Here’s what to look for when the Federal Open Market Committee releases a statement at 2 p.m. tomorrow after a two-day meeting in Washington. Unlike last month, the policy-making panel will not release economic forecasts, and Chairman Ben S. Bernanke will not be briefing the press afterwards.
— Possible clarification in the statement on the likely path of the Fed’s bond buying, currently $85 billion a month. Bernanke said in a news conference on June 19 that the central bank may begin reducing the pace of purchases “later this year” and may end the program about the middle of 2014, assuming the economy performs as forecast by the Fed. By the time the program ends, unemployment will be around 7 percent, Bernanke said. The rate was 7.6 percent in June.
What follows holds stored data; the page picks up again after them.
(** * mongosh: the evaluation core

    A shallow embedding of the shell evaluator
    ([packages/shell-evaluator/src/shell-evaluator.ts]) and of the
    asynchronous REPL wrapper ([start], the async-repl module), together
    with state-machine models of the change-stream cursor and the session
    wrapper.  Further modules embed the shell's internal state
    ([ShellInternalState]), the help and collection formatters of
    [cli-repl/src/format-output.ts], the publish step of the release
    ([build/src/run-publish.ts]) and the release methods of the GitHub
    repository wrapper ([GithubRepo]).

    JavaScript strings are [string]s whose characters are read as code units
    below 256.  Values of type [any] are kept abstract.  An [async] function
    is a state transformer that ends in one of three ways: its promise is
    fulfilled, it is rejected, or it never settles. *)

From Stdlib Require Import String Ascii List Bool Arith Lia.
Import ListNotations.
Open Scope string_scope.
Open Scope list_scope.

(** ** Completions *)

Inductive outcome (E A : Type) : Type :=
| Fulfilled (a : A)
| Thrown (e : E)
| Pending.

Arguments Fulfilled {E A} a.
Arguments Thrown {E A} e.
Arguments Pending {E A}.

(** A computation over a mutable store [S] that may throw an [E]. *)
Definition M (S E A : Type) : Type := S -> outcome E A * S.

Definition ret {S E A} (a : A) : M S E A := fun s => (Fulfilled a, s).

Definition throw {S E A} (e : E) : M S E A := fun s => (Thrown e, s).

Definition bind {S E A B} (m : M S E A) (k : A -> M S E B) : M S E B :=
  fun s =>
    match m s with
    | (Fulfilled a, s') => k a s'
    | (Thrown e, s') => (Thrown e, s')
    | (Pending, s') => (Pending, s')
    end.

Definition get {S E} : M S E S := fun s => (Fulfilled s, s).

Definition gets {S E A} (f : S -> A) : M S E A := fun s => (Fulfilled (f s), s).

Definition modify {S E} (f : S -> S) : M S E unit := fun s => (Fulfilled tt, f s).

(** [await p]: resume with the settled state of [p]. *)
Definition await {S E A} (p : outcome E A) : M S E A := fun s => (p, s).
(** * ROI calculator: the calculation of [ROICalculator.tsx]

    The component keeps two pieces of state, [inputs] (ten numbers typed
    into the form) and [results] (four numbers shown to the user).
    [handleInputChange] parses the text of a form field and stores it in
    [inputs]; [calculateROI] recomputes [results] from [inputs].  A field
    of [inputs] holds whatever number the handler stored: it can be
    negative, but never [NaN].  The handler stores [Infinity] for the text
    [Infinity]; the fields of the form are number inputs, which hand it
    the text of a finite number or the empty text, so the records the
    form produces hold finite numbers.

    Numbers.  The code is embedded twice.

    For the theorems about every input record a JavaScript number is an
    extended rational: a finite value (an exact rational in canonical
    form), [Infinity], [-Infinity] or [NaN], with the IEEE 754 rules for
    the special values (what [x / 0], [Infinity - Infinity],
    [0 * Infinity], comparisons with [NaN], [Math.max] of a [NaN] ...
    give).  Two things of binary64 are left out there: finite results are
    exact (no rounding to 53 bits, no overflow to [Infinity]), and there
    is only one zero (the handler never stores [-0], which is falsy and
    replaced by [0]).

    For what the code returns on one given record, where rounding and
    overflow decide, [Binary64] embeds [calculateROI] over the binary64
    numbers themselves, with the arithmetic of the platform. *)

From Stdlib Require Import ZArith QArith Qcanon Qround Bool String Ascii List Lia Lqa.
From Stdlib Require Import Qfield DecimalString DecimalPos DecimalZ.
From Stdlib Require PrimFloat SpecFloat FloatOps Uint63.

Declare Scope js_scope.
Delimit Scope js_scope with js.

(* ------------------------------------------------------------------ *)
(** ** Numbers *)

Inductive number : Type :=
| NaN
| Infinity
| NegInfinity
| Fin (q : Qc).

Definition of_Z (z : Z) : number := Fin (Q2Qc (inject_Z z)).

Definition to_Z (x : number) : option Z :=
  match x with
  | Fin q => if Qeq_bool (inject_Z (Qfloor q)) q then Some (Qfloor q) else None
  | _ => None
  end.

Number Notation number of_Z to_Z : js_scope.

Definition neg (x : number) : number :=
  match x with
  | NaN => NaN
  | Infinity => NegInfinity
  | NegInfinity => Infinity
  | Fin q => Fin (- q)
  end.

(** [x + y] *)
Definition add (x y : number) : number :=
  match x, y with
  | NaN, _ | _, NaN => NaN
  | Infinity, NegInfinity | NegInfinity, Infinity => NaN
  | Infinity, _ | _, Infinity => Infinity
  | NegInfinity, _ | _, NegInfinity => NegInfinity
  | Fin a, Fin b => Fin (a + b)
  end.

(** [x - y] *)
Definition sub (x y : number) : number := add x (neg y).

(** An infinity multiplied or divided by a finite value whose comparison
    with zero is [s]. *)
Definition scale_inf (s : comparison) (inf : number) : number :=
  match s with
  | Gt => inf
  | Lt => neg inf
  | Eq => NaN
  end.

(** [x * y] *)
Definition mul (x y : number) : number :=
  match x, y with
  | NaN, _ | _, NaN => NaN
  | Fin a, Fin b => Fin (a * b)
  | Fin a, inf => scale_inf (a ?= 0)%Qc inf
  | inf, Fin b => scale_inf (b ?= 0)%Qc inf
  | Infinity, Infinity | NegInfinity, NegInfinity => Infinity
  | _, _ => NegInfinity
  end.

(** [x / y].  A finite value divided by zero is an infinity of its sign,
    [0 / 0] is [NaN]; a finite value divided by an infinity is zero. *)
Definition div (x y : number) : number :=
  match x, y with
  | NaN, _ | _, NaN => NaN
  | Fin a, Fin b =>
      match (b ?= 0)%Qc with
      | Eq => scale_inf (a ?= 0)%Qc Infinity
      | _ => Fin (a / b)
      end
  | Fin _, _ => Fin 0
  | inf, Fin b =>
      match (b ?= 0)%Qc with
      | Lt => neg inf
      | _ => inf
      end
  | _, _ => NaN
  end.

(** The comparison behind [<], [<=], [>], [>=]: undefined as soon as one
    operand is [NaN]. *)
Definition compare (x y : number) : option comparison :=
  match x, y with
  | NaN, _ | _, NaN => None
  | Fin a, Fin b => Some (a ?= b)%Qc
  | Infinity, Infinity | NegInfinity, NegInfinity => Some Eq
  | Infinity, _ | _, NegInfinity => Some Gt
  | _, _ => Some Lt
  end.

Definition ltb (x y : number) : bool :=
  match compare x y with Some Lt => true | _ => false end.
Definition leb (x y : number) : bool :=
  match compare x y with Some Lt | Some Eq => true | _ => false end.
Definition gtb (x y : number) : bool := ltb y x.
Definition geb (x y : number) : bool := leb y x.

Infix "+" := add : js_scope.
Infix "-" := sub : js_scope.
Infix "*" := mul : js_scope.
Infix "/" := div : js_scope.
Notation "- x" := (neg x) : js_scope.
Notation "x < y" := (ltb x y = true) : js_scope.
Notation "x <= y" := (leb x y = true) : js_scope.
Notation "x > y" := (gtb x y = true) : js_scope.
Notation "x >= y" := (geb x y = true) : js_scope.

Definition isNaN (x : number) : bool :=
  match x with NaN => true | _ => false end.

Definition isFinite (x : number) : bool :=
  match x with Fin _ => true | _ => false end.

(** [Number.isInteger] *)
Definition isInteger (x : number) : bool :=
  match to_Z x with Some _ => true | None => false end.

(** Truthiness of a number: [0] and [NaN] are falsy. *)
Definition truthy (x : number) : bool :=
  match x with
  | NaN => false
  | Fin q => negb (Qeq_bool q 0)
  | _ => true
  end.

(** [x || y] on numbers. *)
Definition or_else (x y : number) : number := if truthy x then x else y.

Module Math.

(** [Math.min(x, y)]: [NaN] if either argument is. *)
Definition min (x y : number) : number :=
  match compare x y with
  | None => NaN
  | Some Gt => y
  | Some _ => x
  end.

(** [Math.max(x, y)]: [NaN] if either argument is. *)
Definition max (x y : number) : number :=
  match compare x y with
  | None => NaN
  | Some Lt => y
  | Some _ => x
  end.

(** [Math.round(x)]: the integer nearest to [x], ties towards
    [+Infinity], that is [floor(x + 1/2)]. *)
Definition round (x : number) : number :=
  match x with
  | Fin q => of_Z (Qfloor (q + (1 # 2)))
  | _ => x
  end.

End Math.

(* ------------------------------------------------------------------ *)
(** ** [parseFloat]

    The built-in of the platform, after ECMAScript: leading white space is
    skipped, the longest prefix that is a decimal literal (optional sign,
    then [Infinity] or digits with an optional fraction and exponent) is
    read, and [NaN] is returned when there is none.  A string is a sequence
    of code units below 256; the finite value is the exact decimal. *)

Definition isWhiteSpace (c : ascii) : bool :=
  let n := N_of_ascii c in
  ((9 <=? n) && (n <=? 13) || (n =? 32) || (n =? 160))%N.

Fixpoint trimStart (s : string) : string :=
  match s with
  | String c r => if isWhiteSpace c then trimStart r else s
  | EmptyString => s
  end.

Definition digit (c : ascii) : option Z :=
  let n := Z.of_N (N_of_ascii c) in
  if ((48 <=? n) && (n <=? 57))%Z then Some (n - 48)%Z else None.

(** The longest run of decimal digits at the head of [s], accumulated on
    [acc]: the value, the number of digits read and the rest. *)
Fixpoint digits (s : string) (acc : Z) (count : nat) : Z * nat * string :=
  match s with
  | String c r =>
      match digit c with
      | Some d => digits r (10 * acc + d)%Z (S count)
      | None => (acc, count, s)
      end
  | EmptyString => (acc, count, s)
  end.

(** The value of an exponent part at the head of [s]; [0] when [s] does
    not start with a complete one. *)
Definition exponent (s : string) : Z :=
  match s with
  | String c r =>
      if (Ascii.eqb c "e" || Ascii.eqb c "E")%bool then
        let (sgn, r') :=
          match r with
          | String c' t =>
              if Ascii.eqb c' "+" then (1%Z, t)
              else if Ascii.eqb c' "-" then ((-1)%Z, t)
              else (1%Z, r)
          | EmptyString => (1%Z, r)
          end in
        let '(e, n, _) := digits r' 0%Z O in
        match n with
        | O => 0%Z
        | S _ => (sgn * e)%Z
        end
      else 0%Z
  | EmptyString => 0%Z
  end.

(** [m * 10^e] *)
Definition decimal (m e : Z) : Qc :=
  if (0 <=? e)%Z then Q2Qc (inject_Z (m * 10 ^ e))
  else Q2Qc (m # Z.to_pos (10 ^ (- e))).

(** An optional sign: whether it is a minus, and what follows it. *)
Definition split_sign (s : string) : bool * string :=
  match s with
  | String c r =>
      if Ascii.eqb c "-" then (true, r)
      else if Ascii.eqb c "+" then (false, r)
      else (false, s)
  | EmptyString => (false, s)
  end.

(** The number read from the text after the sign: [Infinity], or integer
    digits, an optional point with fraction digits, and an optional
    exponent, with at least one digit before the exponent. *)
Definition unsigned_literal (negative : bool) (body : string) : number :=
  if prefix "Infinity" body then (if negative then NegInfinity else Infinity)
  else
    let '(ip, ni, r1) := digits body 0%Z O in
    let '(m, nf, r2) :=
      match r1 with
      | String c r => if Ascii.eqb c "." then digits r ip O else (ip, O, r1)
      | EmptyString => (ip, O, r1)
      end in
    match (ni + nf)%nat with
    | O => NaN
    | S _ =>
        let v := decimal m (exponent r2 - Z.of_nat nf) in
        Fin (if negative then (- v)%Qc else v)
    end.

Definition parseFloat (inputString : string) : number :=
  let trimmed := trimStart inputString in
  let (negative, body) := split_sign trimmed in
  unsigned_literal negative body.

(** Texts that start, after white space and an optional sign, with a
    number: [Infinity], a digit, or a point followed by a digit. *)
Definition starts_with_digit (s : string) : bool :=
  match s with
  | String c _ => match digit c with Some _ => true | None => false end
  | EmptyString => false
  end.

Definition numeric (value : string) : bool :=
  let body := snd (split_sign (trimStart value)) in
  (prefix "Infinity" body
   || starts_with_digit body
   || match body with
      | String c r => Ascii.eqb c "." && starts_with_digit r
      | EmptyString => false
      end)%bool.

(* ------------------------------------------------------------------ *)
(** ** The component state *)

Record CalculatorInputs : Type := {
  current_maintenance_cost : number;
  projected_maintenance_cost : number;
  current_downtime_hours : number;
  downtime_cost_per_hour : number;
  downtime_reduction_percent : number;
  current_deployments_per_year : number;
  deployment_increase_percent : number;
  modernization_cost : number;
  productivity_gain_percent : number;
  team_salary_cost : number
}.

Record ROIResults : Type := {
  roi_percentage : number;
  payback_months : number;
  net_benefit_3_years : number;
  annual_savings : number
}.

(** [keyof CalculatorInputs] *)
Inductive key : Type :=
| k_current_maintenance_cost
| k_projected_maintenance_cost
| k_current_downtime_hours
| k_downtime_cost_per_hour
| k_downtime_reduction_percent
| k_current_deployments_per_year
| k_deployment_increase_percent
| k_modernization_cost
| k_productivity_gain_percent
| k_team_salary_cost.

(** [prev[field]] *)
Definition get (prev : CalculatorInputs) (field : key) : number :=
  match field with
  | k_current_maintenance_cost => prev.(current_maintenance_cost)
  | k_projected_maintenance_cost => prev.(projected_maintenance_cost)
  | k_current_downtime_hours => prev.(current_downtime_hours)
  | k_downtime_cost_per_hour => prev.(downtime_cost_per_hour)
  | k_downtime_reduction_percent => prev.(downtime_reduction_percent)
  | k_current_deployments_per_year => prev.(current_deployments_per_year)
  | k_deployment_increase_percent => prev.(deployment_increase_percent)
  | k_modernization_cost => prev.(modernization_cost)
  | k_productivity_gain_percent => prev.(productivity_gain_percent)
  | k_team_salary_cost => prev.(team_salary_cost)
  end.

Definition key_eqb (a b : key) : bool :=
  match a, b with
  | k_current_maintenance_cost, k_current_maintenance_cost
  | k_projected_maintenance_cost, k_projected_maintenance_cost
  | k_current_downtime_hours, k_current_downtime_hours
  | k_downtime_cost_per_hour, k_downtime_cost_per_hour
  | k_downtime_reduction_percent, k_downtime_reduction_percent
  | k_current_deployments_per_year, k_current_deployments_per_year
  | k_deployment_increase_percent, k_deployment_increase_percent
  | k_modernization_cost, k_modernization_cost
  | k_productivity_gain_percent, k_productivity_gain_percent
  | k_team_salary_cost, k_team_salary_cost => true
  | _, _ => false
  end.
(** * Deep Research Agent (src/worker.js): a shallow embedding and its properties

    The worker is a JavaScript module.  Its values are dynamically typed, so
    the embedding starts with a small model of the JavaScript values that the
    worker receives from [JSON.parse] (request options, model outputs,
    provider responses), of the conversions the code applies to them
    ([Number], [String], truthiness) and of the string methods it calls.
    Effects (outbound [fetch], timers, the clock) are threaded through an
    explicit world state; exceptions are a constructor of the result type. *)

From Stdlib Require Import ZArith QArith Qround Qminmax Lia Ascii Sorted.
From stdpp Require Import base strings list gmap pretty.

Local Open Scope string_scope.
Local Open Scope list_scope.
Local Open Scope Z_scope.

Set Warnings "-register-all".

(** ** Strings

    A JavaScript string is modelled as a Rocq [string]; each character is one
    code unit in the range U+0000..U+00FF. *)

Module Str.

Definition code (c : ascii) : Z := Z.of_N (Ascii.N_of_ascii c).

Definition of_code (n : Z) : ascii := Ascii.ascii_of_N (Z.to_N n).

(** [String.prototype.toLowerCase] on U+0000..U+00FF: A-Z and the Latin-1
    capitals U+00C0..U+00DE (except the multiplication sign U+00D7) move
    32 code points up. *)
Definition lower_char (c : ascii) : ascii :=
  let n := code c in
  if ((65 <=? n) && (n <=? 90)) || ((192 <=? n) && (n <=? 222) && negb (n =? 215))
  then of_code (n + 32) else c.

Fixpoint toLowerCase (s : string) : string :=
  match s with
  | EmptyString => EmptyString
  | String c r => String (lower_char c) (toLowerCase r)
  end.
Lemma string_clear_Done s st res st' b :
  heap st !! s = Some b -> valid b ->
  string_clear (Some s) st = Done res st' ->
  res = 0 /\ exists b', replaced st st' s s b' /\ valid b' /\
    meta_len b' = 0 /\ meta_capacity b' = meta_capacity b /\ content b' = [].
Proof.
  intros Hb Hv. pose proof (valid_bounds _ Hv) as (Hl0 & Hl1 & Hl2 & Hl3).
  destruct Hv as (_ & Hv1 & Hv2 & Hv3 & _).
  unfold string_clear.
  intros (u1 & st1 & (b1 & Hb1 & Hrep1)%put_len_replaced & Hk)%bind_Done.
  rewrite Hb in Hb1. injection Hb1 as <-.
  apply bind_Done in Hk as (u2 & st2 & (b2 & d2 & Hb2 & Hst & Hrep2)%modify_chars_replaced & Hk).
  rewrite (replaced_lookup _ _ _ _ _ Hrep1) in Hb2. injection Hb2 as <-.
  apply ret_Done in Hk as [-> ->]. simpl in *.
  pose proof (store_size _ _ _ _ Hst) as Hsz.
  split; [reflexivity|]. exists (Block 0 (meta_capacity b) d2).
  split; [eauto using replaced_trans|].
  split; [apply valid_intro; try lia; eauto using store_lookup|].
  repeat split.
Qed.

Lemma string_reserve_Done s size st res r st' b :
  heap st !! s = Some b -> valid b ->
  string_reserve (Ref (Some s)) size st = Done (res, r) st' ->
  (res = 0 /\ r = Ref (Some s) /\ st' = st /\ to_size size <= meta_capacity b) \/
  (res = - ENOMEM /\ r = Ref (Some s) /\ heap st' = heap st) \/
  (res = 0 /\ meta_capacity b < to_size size /\ exists s' b',
     r = Ref (Some s') /\ replaced st st' s s' b' /\ valid b' /\
     meta_len b' = meta_len b /\ meta_capacity b' = to_size size /\
     content b' = content b) \/
  (res = - ENOMEM /\ r = Ref (Some s) /\
   to_size (META_SIZE + to_size size) = 0 /\ heap st' = delete s (heap st)).
Proof.
  intros Hb Hv. pose proof (valid_bounds _ Hv) as (Hl0 & Hl1 & Hl2 & Hl3).
  pose proof Hv as (_ & Hv1 & Hv2 & Hv3 & Hv4).
  unfold string_reserve.
  intros (b0 & st0 & [-> Hb0]%get_meta_Done & Hk)%bind_Done.
  rewrite Hb in Hb0. injection Hb0 as <-.
  destruct (to_size size <=? meta_capacity b) eqn:Hcmp.
  { apply Z.leb_le in Hcmp. apply ret_Done in Hk as [[= <- <-] ->]. auto. }
  apply Z.leb_gt in Hcmp. right.
  apply bind_Done in Hk as ([res1 s1] & st1 & Hcap & [[= -> ->] ->]%ret_Done).
  destruct (Z.eq_dec (to_size (META_SIZE + to_size size)) 0) as [Hz|Hnz].
  { rewrite (set_string_capacity_zero _ _ _ _ Hb Hz) in Hcap.
    injection Hcap as <- <- <-. right; right. auto. }
  apply set_string_capacity_Done in Hcap as (b0 & Hb0 & Hcases);
    [|apply to_size_range|exact Hnz].
  rewrite Hb in Hb0. injection Hb0 as <-.
  destruct Hcases as [(-> & -> & Hh)|(-> & Hfit & d' & [Hsz Hkeep] & Hrep)];
    [now left|right; left].
  split; [reflexivity|]. split; [exact Hcmp|].
  exists s1, (Block (meta_len b) (to_size size) d').
  split; [reflexivity|]. split; [exact Hrep|].
  assert (length d' = Z.to_nat (to_size size)) as Hd' by (unfold size_of in Hsz; lia).
  split.
  - apply valid_intro; try lia.
    rewrite (resized_lookup (chars b) d' (to_size size)); auto;
      [split; auto|unfold size_of in *; lia..].
  - repeat split. unfold content. simpl. apply Hkeep; unfold size_of in *; lia.
Qed.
“We are looking for the FOMC to formalize a version of the guidelines for tapering QE laid out by Chairman Ben Bernanke,” Julia Coronado, chief economist for North America at BNP Paribas in New York, wrote in a research note. The statement will probably say that the committee expects to begin trimming the purchases later this year; that the reduction will come in “measured steps” if the economy continues to improve and inflation rises closer to the Fed’s target; and that the program will end when unemployment is around 7 percent, she said.
— An emphasis from the FOMC that it expects to pursue accommodative policy for the foreseeable future, even after the committee concludes its so-called quantitative easing program, according to Neal Soss and Dana Saporta, economists at Credit Suisse Group AG in New York. The FOMC has kept its benchmark interest rate near zero since December 2008.
— No change in the pace of bond purchases. None of the 54 economists surveyed by Bloomberg July 18-22 expected the FOMC to begin paring asset purchases at the meeting ending tomorrow. Half predicted a dial-back of the program to $65 billion per month in September.
— An acknowledgement that low inflation has been more persistent than expected, which would “would be seen as dovish, as would a more explicit commitment to defend their inflation target from below,” according to a research note from Bank of America Corp. in New York. The Fed’s preferred price gauge showed that inflation was at 1 percent in May, compared with the central bank’s 2 percent target.
— Renewed dissents from St. Louis Fed President James Bullard and Kansas City’s Esther George, according to Michael Feroli, chief U.S. economist at JPMorgan Chase & Co. in New York. Bullard has repeatedly voiced concerns about low inflation, while George has said the Fed’s record accommodation risks leading to financial imbalances.